[男の妊活 #1] 人には聞けなかった 男の妊活の話をしよう
妊活は夫婦2人でするもの。不妊の原因の半数は男性にあるといわれているけれど、まだまだ男性は妊活に消極的なのが実情。
どうやったら夫をヤル気にさせられるのか、女性はやきもきしてしまう。でも、本当に男性の心と体のこと、わかっていますか?男の人って、とってもナイーブなんです……。
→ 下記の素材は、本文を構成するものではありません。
(** * pipf: a wrapper around pipenv

    Shallow embedding of [pipf.py] and the properties of its
    environment locator, working-directory resolver and dispatcher.

    The script talks to the operating system (process environment,
    file system, child processes, a pseudo-terminal).  The process
    environment [os.environ] is mutable state of the script; everything
    else the script only observes or triggers, so it is described by a
    read-only [World] of answers and recorded as a trace of events. *)

From Stdlib Require Import ZArith Ascii String List Bool Lia.
From stdpp Require Import base option strings list gmap.

Local Open Scope string_scope.
Local Open Scope list_scope.

(** ** Python values *)

(** Paths as [pathlib] builds them in the script: a base path made from
    a string, and children made with the [/] operator. *)
Inductive Path : Type :=
| PBase (s : string)
| PChild (parent : Path) (entry : string).

#[global] Instance Path_eq_dec : EqDecision Path.
Proof. solve_decision. Defined.

(** Whether a string ends with the path separator, as the roots ["/"]
    and ["//"] do. *)
Fixpoint ends_with_slash (s : string) : bool :=
  match s with
  | EmptyString => false
  | String c EmptyString => Ascii.eqb c "/"
  | String _ rest => ends_with_slash rest
  end.

(** [str(path)] for a base string that is already in normal form: a
    child of the current directory ["."] is the entry alone, and a
    child of a root takes no second separator. *)
Fixpoint path_str (p : Path) : string :=
  match p with
  | PBase s => s
  | PChild d e =>
      let base := path_str d in
      if String.eqb base "." then e
      else if ends_with_slash base then base +:+ e
      else base +:+ "/" +:+ e
  end.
コボちゃん先生のニックネームで、男性の性の啓発に取り組む小堀先生に直撃!
今回は、<男の妊活>の基本編です。
男の妊活ってなんだろう? 女性にも、 男性の心と体を知ってほしい!!
妊活は夫婦2人の問題。でも、妊娠を望むカップルが一緒に体のチェックを受けることは、まだまだ少ないのが現状です。多くの場合、女性が先に検査を受けているのです。
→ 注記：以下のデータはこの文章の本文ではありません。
Lemma login_same_instant_collision_witness :
  let w := {| api.redisClient := redis.empty; api.repo := 0;
              api.now := 1700000000000000000%Z |} in
  let login u : http.Request api.loginRequest :=
    {| http.ctx := Background; http.cookies := []; http.vars := ∅;
       http.body := http.Decoded {| api.Username := u; api.Password := "pw" |} |} in
  let w2 := fst (api.loginHandler (login "bob") (fst (api.loginHandler (login "alice") w))) in
  redis.Get Background "session:1700000000000000000" 1700000000000000005%Z
    (api.redisClient w2) = ("bob", None).
Proof.
  intros w login w2.
  destruct (login_same_instant_collision w (login "alice") (login "bob")
              "alice" "bob" "pw" "pw") as [_ H];
    [reflexivity|reflexivity|discriminate|discriminate|reflexivity|reflexivity|reflexivity|].
  destruct (H Background 1700000000000000005%Z) as [_ H2].
  - reflexivity.
  - vm_compute. reflexivity.
  - exact H2.
Defined.

(** X21: logins at different clock readings do not disturb each
    other.  A later login at another reading gets another session
    identifier, and the session of the earlier login still resolves to
    its own user until it expires. *)
Theorem logins_at_distinct_instants_coexist {R : Type} (w : api.World R)
    (l1 l2 : http.Request api.loginRequest) (u1 u2 pw1 pw2 : string) (t2 : Z) :
  http.body l1 = http.Decoded {| api.Username := u1; api.Password := pw1 |} ->
  http.body l2 = http.Decoded {| api.Username := u2; api.Password := pw2 |} ->
  u1 <> "" -> u2 <> "" ->
  Err (http.ctx l1) = None -> Err (http.ctx l2) = None ->
  redis.fault (api.redisClient w) = None ->
  t2 <> api.now w ->
  let w1 := api.with_now (fst (api.loginHandler l1 w)) t2 in
  let w2 := fst (api.loginHandler l2 w1) in
  FormatInt t2 <> FormatInt (api.now w) /\
  (forall c t, Err c = None -> (t < api.now w + Hour)%Z ->
     redis.Get c ("session:" ++ FormatInt (api.now w)) t (api.redisClient w2) = (u1, None)) /\
  (forall c t, Err c = None -> (t < t2 + Hour)%Z ->
     redis.Get c ("session:" ++ FormatInt t2) t (api.redisClient w2) = (u2, None)).
Proof.
  intros Hb1 Hb2 Hu1 Hu2 Hc1 Hc2 Hf Ht2 w1 w2.
  assert (Hne : FormatInt t2 <> FormatInt (api.now w)).
  { intros H. now apply FormatInt_inj in H. }
  assert (E1 := loginHandler_accepts w l1 u1 pw1 Hb1 Hu1 Hc1 Hf).
  assert (E2 : api.loginHandler l2 w1 = _)
    by (apply (loginHandler_accepts w1 l2 u2 pw2 Hb2 Hu2 Hc2);
        unfold w1; now rewrite E1).
  split; [exact Hne|].
  unfold w2. rewrite E2. unfold w1. rewrite E1. simpl.
  split; intros c t Hc Ht; unfold redis.Get; rewrite Hc; simpl.
  - rewrite lookup_insert_ne, lookup_insert_eq.
    + destruct (Z.ltb_spec t (api.now w + Hour)); [reflexivity|lia].
    + intros H. apply session_key_inj in H. contradiction.
  - rewrite lookup_insert_eq.
    destruct (Z.ltb_spec t (t2 + Hour)); [reflexivity|lia].
Qed.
妊活に積極的でない男性に、女性は腹が立ったり、なんと声をかけていいのかと悩んでしまったり…。
検査をためらう男ゴコロも、実はとっても複雑だったりして
「セックスは男性にとっては沽券にかかわる重大な問題。自分に原因があるとは思いたくないんです。また、精液検査への抵抗も強いですね。そうこうしている間に、男性側に問題があった場合の発見が遅れてしまうんです」と小堀先生。
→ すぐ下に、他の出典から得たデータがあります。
(** X8: with every request served, a transition from the detail panel
    closes the panel and refreshes the map under the status filter that is
    active: when the filter names another status than the target, no
    location of the changed identity is left on display; under ['all'] the
    map keeps one entry per row of the table and shows the changed
    identity with the target status. *)
Theorem transition_refreshes_the_map_under_its_filter
    (locationId : Uuid) (target : Status) (s : MapView.State) (w : World)
    (Hserved : w_faults w = []) :
  exists s' w',
    MapView.handleStatusChange locationId (statusToken target) s w
    = (Return tt, s', w')
    /\ MapView.selectedLocation s' = None
    /\ MapView.statusFilter s' = MapView.statusFilter s
    /\ (forall st0,
           MapView.statusFilter s = only st0 -> target <> st0 ->
           forall j, In j (MapView.locations s') ->
                     TrashLocations.id (TrashLocations.row j) <> locationId)
    /\ (MapView.statusFilter s = all ->
        length (MapView.locations s') = length (trash_locations (w_db w))
        /\ forall j, In j (MapView.locations s') ->
                     TrashLocations.id (TrashLocations.row j) = locationId ->
                     TrashLocations.status (TrashLocations.row j) = target).
Proof.
  destruct (handleStatusChange_served_run locationId target s w Hserved)
    as (w' & Hrun & _).
  eexists _, w'. split; [exact Hrun|].
  cbn [MapView.selectedLocation MapView.statusFilter MapView.locations].
  assert (Hrow : forall chosen j,
             In j (displayedLocations chosen
                     (withRows
                        (map (fun r =>
                                if TrashLocations.id r =? locationId
                                then transitioned target w r else r)
                           (trash_locations (w_db w)))
                        (w_db w))) ->
             statusMatches chosen (TrashLocations.row j) = true
             /\ (TrashLocations.id (TrashLocations.row j) = locationId ->
                 TrashLocations.status (TrashLocations.row j) = target)).
  { intros chosen j Hj. apply In_displayedLocations in Hj as [Hin Hm].
    split; [exact Hm|]. cbn in Hin.
    apply in_map_iff in Hin as (r & Hr & _). intros Hid.
    destruct (TrashLocations.id r =? locationId) eqn:E.
    - now rewrite <- Hr.
    - rewrite <- Hr in Hid. apply String.eqb_neq in E. contradiction. }
  repeat split.
  - intros st0 Hst0 Hne j Hj Hid. rewrite Hst0 in Hj.
    destruct (Hrow _ _ Hj) as [Hm Ht].
    apply statusMatches_only in Hm. rewrite (Ht Hid) in Hm. contradiction.
  - rewrite H. unfold displayedLocations. rewrite length_map.
    rewrite (Permutation_length (sortDesc_Permutation _ _)).
    cbn. rewrite filter_true. apply length_map.
  - intros j Hj Hid. now apply (Hrow _ _ Hj).
Qed.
また、男性が妊活に積極的な場合でも、どこに行ってなんの検査をすればいいのかわからないという状況も。精子の数や運動率といった身体的な原因から、勃起障害や射精障害といったセックスにかかわる問題まで、男性不妊の原因は繊細で複雑。まずはそんな男性の心と体を理解することから始めてみませんか?
男性器の構造と精子の秘密
精子は2つの精巣(睾丸)の中で、細胞分裂によってつくられる。女性と大きく異なるのは、精巣は毎日稼働していて、日々着々と精子がつくられること。精子の寿命は体外に出されて約3日間といわれている。精液の大半は白い分泌液で、精子はそのうちほんの数%程度と少ない
精子も老化する?
あまり知られていませんが、卵子と同様に精子も老化します。その分岐点は35才。ここを境に精子の数は減少し、妊娠能力が少しずつ下がっていきます。男性は何才まででも大丈夫!という油断は禁物です
男性不妊の原因となるもの
代表的な症状について、小堀先生に解説していただきました。
●奇形精子症
精液中の精子のうち、遺伝子異常などで奇形の精子の数が多い状態。WHOの基準は、正常形態精子が4%未満の場合は奇形精子症と診断されます。妊娠のためには正常な精子を選び出して受精させる顕微授精の場合が多い。
●無精子症
精液中にまったく精子がない状態。精子はつくられるが、精子の通り道の精管が詰まっている「閉塞性」と、そもそも精子がつくられない「非閉塞性」がある。精子の有無は、精液の見た目ではわからない場合がほとんど。
●勃起障害&射精障害
セックスするための体の機能になんらかの障害がなくても、勃起障害・射精障害などの心因性性機能障害に悩む男性が増えている。病気や性癖によるものなど原因はさまざま。薬やカウンセリングによって改善できる。
●乏精子症
精液中の精子が少ない状態。WHO(世界保健機関)の基準値では、精子の濃度が精液1mlあたり1500万個以上が妊娠しやすいといわれている。この基準値より低い場合に診断される。人工授精や体外受精等で妊娠は可能に。
●不妊原因の男女比
妊娠を望むカップルのうち約半数(48%)が男性にも原因があることがわかっている。精子の数や運動率の問題から、勃起障害(ED)など、原因はさまざま。男性不妊は決して珍しい問題ではない。
【監修】小堀善友 先生
泌尿器科医。2009年より獨協医科大学埼玉医療センター泌尿器科に勤務。専門は男性不妊(とくに射精障害)、性感染症。読売新聞の医療サイト「ヨミドクター」にてコラム連載中。著書に『妊活カップルのためのオトコ学』(2014年・メディカルトリビューン)がある。